Excerpted data:
----------

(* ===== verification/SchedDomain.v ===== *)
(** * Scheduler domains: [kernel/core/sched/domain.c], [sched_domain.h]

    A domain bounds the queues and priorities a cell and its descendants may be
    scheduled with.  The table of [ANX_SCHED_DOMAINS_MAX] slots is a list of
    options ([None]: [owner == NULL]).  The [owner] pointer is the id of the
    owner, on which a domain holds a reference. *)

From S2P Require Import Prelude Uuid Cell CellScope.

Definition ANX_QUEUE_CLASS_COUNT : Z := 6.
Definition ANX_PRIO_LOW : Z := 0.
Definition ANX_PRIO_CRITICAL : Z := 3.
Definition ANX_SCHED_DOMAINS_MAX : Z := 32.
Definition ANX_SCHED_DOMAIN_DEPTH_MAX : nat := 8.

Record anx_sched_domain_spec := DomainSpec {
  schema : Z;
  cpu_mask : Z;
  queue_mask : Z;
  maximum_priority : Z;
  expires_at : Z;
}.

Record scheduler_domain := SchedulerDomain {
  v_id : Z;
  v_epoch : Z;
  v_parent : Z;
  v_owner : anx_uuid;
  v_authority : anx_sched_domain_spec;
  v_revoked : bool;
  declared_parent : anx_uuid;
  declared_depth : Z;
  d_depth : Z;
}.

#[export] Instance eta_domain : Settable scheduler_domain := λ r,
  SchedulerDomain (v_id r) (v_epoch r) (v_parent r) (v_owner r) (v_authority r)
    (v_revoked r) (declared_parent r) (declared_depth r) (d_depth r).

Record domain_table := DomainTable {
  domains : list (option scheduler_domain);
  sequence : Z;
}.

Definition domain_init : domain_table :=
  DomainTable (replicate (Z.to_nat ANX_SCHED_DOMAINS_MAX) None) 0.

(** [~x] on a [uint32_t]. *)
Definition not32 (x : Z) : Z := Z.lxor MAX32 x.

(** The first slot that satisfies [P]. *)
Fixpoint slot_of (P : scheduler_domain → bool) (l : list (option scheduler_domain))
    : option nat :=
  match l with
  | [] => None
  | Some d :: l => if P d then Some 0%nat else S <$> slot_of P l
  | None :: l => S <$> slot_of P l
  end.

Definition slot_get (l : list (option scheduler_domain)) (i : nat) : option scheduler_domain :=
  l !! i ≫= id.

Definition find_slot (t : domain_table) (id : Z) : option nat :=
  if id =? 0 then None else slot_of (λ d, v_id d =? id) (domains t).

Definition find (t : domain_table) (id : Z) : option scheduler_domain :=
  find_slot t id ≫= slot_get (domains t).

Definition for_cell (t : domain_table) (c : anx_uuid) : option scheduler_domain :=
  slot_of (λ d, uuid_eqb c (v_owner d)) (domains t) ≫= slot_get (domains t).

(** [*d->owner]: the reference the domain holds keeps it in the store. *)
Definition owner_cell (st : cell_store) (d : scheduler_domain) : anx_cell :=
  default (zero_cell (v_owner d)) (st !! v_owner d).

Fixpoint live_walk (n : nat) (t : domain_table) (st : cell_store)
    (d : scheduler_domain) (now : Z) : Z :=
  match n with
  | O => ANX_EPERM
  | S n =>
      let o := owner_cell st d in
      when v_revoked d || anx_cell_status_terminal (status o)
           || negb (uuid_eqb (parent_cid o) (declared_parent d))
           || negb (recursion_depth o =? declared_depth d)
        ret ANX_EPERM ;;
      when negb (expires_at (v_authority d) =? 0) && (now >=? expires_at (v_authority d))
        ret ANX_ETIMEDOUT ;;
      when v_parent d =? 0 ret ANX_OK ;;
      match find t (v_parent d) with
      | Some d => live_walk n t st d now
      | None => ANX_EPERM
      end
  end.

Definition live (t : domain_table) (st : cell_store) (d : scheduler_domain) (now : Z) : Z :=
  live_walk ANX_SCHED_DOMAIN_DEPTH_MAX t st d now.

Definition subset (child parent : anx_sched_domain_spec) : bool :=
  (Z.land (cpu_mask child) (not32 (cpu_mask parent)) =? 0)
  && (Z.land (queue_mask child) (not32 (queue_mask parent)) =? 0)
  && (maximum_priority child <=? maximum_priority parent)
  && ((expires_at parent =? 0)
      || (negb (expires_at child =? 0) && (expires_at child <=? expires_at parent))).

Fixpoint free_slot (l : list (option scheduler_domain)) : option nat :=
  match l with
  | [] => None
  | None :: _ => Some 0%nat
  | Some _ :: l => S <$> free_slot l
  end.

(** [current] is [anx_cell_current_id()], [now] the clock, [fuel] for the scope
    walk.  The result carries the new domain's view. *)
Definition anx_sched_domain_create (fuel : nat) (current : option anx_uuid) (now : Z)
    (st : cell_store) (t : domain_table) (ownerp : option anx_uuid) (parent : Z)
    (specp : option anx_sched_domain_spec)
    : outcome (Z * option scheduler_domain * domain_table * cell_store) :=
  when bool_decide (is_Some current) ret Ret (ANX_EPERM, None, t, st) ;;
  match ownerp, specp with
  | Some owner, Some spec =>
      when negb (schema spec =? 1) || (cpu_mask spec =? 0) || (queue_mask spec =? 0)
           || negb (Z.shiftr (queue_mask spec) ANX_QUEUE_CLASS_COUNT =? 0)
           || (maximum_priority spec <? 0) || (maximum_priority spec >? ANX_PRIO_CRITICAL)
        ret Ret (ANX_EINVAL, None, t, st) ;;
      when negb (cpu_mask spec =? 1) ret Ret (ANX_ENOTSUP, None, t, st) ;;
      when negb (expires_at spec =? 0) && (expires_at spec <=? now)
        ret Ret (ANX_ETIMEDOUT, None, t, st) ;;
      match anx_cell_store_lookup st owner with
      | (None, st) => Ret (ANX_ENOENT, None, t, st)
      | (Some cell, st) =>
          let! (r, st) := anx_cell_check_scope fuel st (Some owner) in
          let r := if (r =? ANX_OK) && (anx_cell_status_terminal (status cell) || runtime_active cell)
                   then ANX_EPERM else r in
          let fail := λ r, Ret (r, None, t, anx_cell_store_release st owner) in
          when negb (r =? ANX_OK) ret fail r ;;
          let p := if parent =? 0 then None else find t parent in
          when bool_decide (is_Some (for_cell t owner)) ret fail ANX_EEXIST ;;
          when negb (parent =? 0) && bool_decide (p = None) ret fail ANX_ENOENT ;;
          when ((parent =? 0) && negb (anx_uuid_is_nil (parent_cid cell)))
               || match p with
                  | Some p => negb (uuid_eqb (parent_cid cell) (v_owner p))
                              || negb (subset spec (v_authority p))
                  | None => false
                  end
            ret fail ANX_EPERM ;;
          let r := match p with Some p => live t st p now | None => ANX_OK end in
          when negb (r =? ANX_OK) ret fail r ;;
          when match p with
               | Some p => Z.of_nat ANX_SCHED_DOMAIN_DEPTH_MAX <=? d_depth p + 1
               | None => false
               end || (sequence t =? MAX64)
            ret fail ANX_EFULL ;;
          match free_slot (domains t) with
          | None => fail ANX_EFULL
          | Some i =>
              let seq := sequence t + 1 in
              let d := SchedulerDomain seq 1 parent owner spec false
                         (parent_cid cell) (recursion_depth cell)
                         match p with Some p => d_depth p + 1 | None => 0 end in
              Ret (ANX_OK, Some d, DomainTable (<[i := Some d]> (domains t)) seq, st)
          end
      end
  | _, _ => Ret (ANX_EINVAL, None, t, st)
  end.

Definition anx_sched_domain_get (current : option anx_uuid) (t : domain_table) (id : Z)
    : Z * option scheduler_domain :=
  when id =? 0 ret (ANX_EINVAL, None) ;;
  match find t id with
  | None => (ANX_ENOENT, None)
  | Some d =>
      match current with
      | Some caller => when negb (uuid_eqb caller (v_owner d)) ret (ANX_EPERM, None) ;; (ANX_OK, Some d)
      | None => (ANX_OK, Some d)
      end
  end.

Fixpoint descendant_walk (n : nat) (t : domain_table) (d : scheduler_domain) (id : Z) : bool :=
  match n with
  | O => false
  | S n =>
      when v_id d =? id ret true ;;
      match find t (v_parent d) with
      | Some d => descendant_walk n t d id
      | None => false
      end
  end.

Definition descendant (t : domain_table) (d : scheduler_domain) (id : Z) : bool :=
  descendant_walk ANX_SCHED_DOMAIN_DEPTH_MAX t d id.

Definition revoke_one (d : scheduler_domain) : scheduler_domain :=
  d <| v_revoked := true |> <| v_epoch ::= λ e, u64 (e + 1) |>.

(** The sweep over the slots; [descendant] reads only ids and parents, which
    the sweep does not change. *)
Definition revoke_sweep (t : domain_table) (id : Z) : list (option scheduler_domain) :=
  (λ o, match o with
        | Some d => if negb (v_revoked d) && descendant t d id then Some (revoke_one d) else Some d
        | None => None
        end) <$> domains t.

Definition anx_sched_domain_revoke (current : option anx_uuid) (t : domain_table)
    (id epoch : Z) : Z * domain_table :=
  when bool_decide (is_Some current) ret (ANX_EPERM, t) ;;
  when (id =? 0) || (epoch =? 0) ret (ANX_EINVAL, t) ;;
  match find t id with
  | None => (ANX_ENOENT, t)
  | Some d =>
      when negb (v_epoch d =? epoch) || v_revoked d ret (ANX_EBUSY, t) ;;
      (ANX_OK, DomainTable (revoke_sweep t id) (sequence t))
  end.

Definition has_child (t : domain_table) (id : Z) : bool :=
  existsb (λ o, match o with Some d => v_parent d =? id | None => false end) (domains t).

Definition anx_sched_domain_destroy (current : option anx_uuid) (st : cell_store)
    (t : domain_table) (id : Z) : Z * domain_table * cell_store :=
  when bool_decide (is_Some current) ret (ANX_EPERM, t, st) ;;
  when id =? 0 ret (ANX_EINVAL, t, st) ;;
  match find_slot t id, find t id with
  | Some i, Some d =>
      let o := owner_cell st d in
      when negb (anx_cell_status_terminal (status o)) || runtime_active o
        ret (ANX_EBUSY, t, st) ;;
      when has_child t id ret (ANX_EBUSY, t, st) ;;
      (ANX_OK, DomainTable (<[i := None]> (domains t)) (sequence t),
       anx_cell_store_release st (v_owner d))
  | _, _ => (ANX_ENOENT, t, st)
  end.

----------

Work task: Print exactly the lines above, between the one holding "Definition owner_cell (st" and the one holding "o) (declared_parent d))", inclusive, and nothing besides.

The answer:
Definition owner_cell (st : cell_store) (d : scheduler_domain) : anx_cell :=
  default (zero_cell (v_owner d)) (st !! v_owner d).

Fixpoint live_walk (n : nat) (t : domain_table) (st : cell_store)
    (d : scheduler_domain) (now : Z) : Z :=
  match n with
  | O => ANX_EPERM
  | S n =>
      let o := owner_cell st d in
      when v_revoked d || anx_cell_status_terminal (status o)
           || negb (uuid_eqb (parent_cid o) (declared_parent d))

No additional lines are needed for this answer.